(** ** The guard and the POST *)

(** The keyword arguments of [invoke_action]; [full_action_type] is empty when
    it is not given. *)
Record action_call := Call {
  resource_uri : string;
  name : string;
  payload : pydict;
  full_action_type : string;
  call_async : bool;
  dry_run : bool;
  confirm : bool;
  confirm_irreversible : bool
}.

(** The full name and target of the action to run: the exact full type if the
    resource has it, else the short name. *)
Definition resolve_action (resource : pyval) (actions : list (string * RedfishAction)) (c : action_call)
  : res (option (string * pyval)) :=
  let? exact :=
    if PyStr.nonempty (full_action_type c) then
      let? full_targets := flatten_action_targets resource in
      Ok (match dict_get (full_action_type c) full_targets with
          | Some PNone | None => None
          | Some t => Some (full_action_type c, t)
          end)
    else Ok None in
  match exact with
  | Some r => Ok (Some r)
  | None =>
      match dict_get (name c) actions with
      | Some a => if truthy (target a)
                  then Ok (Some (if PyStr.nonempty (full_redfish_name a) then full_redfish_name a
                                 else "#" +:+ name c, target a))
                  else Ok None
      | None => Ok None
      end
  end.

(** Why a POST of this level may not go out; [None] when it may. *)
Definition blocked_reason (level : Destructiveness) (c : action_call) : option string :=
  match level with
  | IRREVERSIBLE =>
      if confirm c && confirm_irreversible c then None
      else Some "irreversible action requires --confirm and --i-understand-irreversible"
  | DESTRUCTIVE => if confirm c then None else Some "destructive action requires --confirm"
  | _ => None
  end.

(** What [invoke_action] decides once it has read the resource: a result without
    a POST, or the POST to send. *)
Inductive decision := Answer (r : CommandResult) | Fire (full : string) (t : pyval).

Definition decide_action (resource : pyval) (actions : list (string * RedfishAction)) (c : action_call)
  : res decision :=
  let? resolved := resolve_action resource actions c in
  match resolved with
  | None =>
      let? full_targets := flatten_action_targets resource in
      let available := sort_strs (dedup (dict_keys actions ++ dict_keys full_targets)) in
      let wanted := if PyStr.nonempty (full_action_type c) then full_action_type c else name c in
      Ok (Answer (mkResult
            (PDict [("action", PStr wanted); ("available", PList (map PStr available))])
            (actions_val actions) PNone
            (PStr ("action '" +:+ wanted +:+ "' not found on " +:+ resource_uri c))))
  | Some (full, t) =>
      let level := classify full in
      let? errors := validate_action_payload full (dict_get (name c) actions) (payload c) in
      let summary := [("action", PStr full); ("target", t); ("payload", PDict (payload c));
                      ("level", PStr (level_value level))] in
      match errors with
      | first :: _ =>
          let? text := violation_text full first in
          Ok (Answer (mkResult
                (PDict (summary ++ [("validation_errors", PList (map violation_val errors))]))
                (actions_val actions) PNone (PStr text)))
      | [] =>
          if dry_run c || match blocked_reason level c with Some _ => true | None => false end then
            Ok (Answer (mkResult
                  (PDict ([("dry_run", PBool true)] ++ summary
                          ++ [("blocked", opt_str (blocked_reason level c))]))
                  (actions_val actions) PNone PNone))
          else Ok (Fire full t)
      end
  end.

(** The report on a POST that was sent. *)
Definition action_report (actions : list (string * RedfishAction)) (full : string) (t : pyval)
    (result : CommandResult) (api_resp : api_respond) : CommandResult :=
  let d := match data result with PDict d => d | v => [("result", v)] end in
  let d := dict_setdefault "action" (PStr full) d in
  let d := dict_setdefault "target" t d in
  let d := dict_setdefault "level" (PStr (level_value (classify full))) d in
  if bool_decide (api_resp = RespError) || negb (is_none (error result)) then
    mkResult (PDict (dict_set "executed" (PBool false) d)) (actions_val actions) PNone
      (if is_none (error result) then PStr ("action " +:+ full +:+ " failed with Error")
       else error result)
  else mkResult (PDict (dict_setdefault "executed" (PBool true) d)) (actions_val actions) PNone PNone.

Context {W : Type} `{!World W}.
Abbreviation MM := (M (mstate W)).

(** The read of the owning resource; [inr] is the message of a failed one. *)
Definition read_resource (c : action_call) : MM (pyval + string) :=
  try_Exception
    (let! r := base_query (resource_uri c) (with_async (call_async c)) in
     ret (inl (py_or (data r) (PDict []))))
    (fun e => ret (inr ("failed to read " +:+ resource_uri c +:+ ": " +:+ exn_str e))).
****************************************
[YOUR ASSIGNMENT] Please report all lines in the entries where "exact" appears.

[RESPONSE]
(** The full name and target of the action to run: the exact full type if the
  let? exact :=
  match exact with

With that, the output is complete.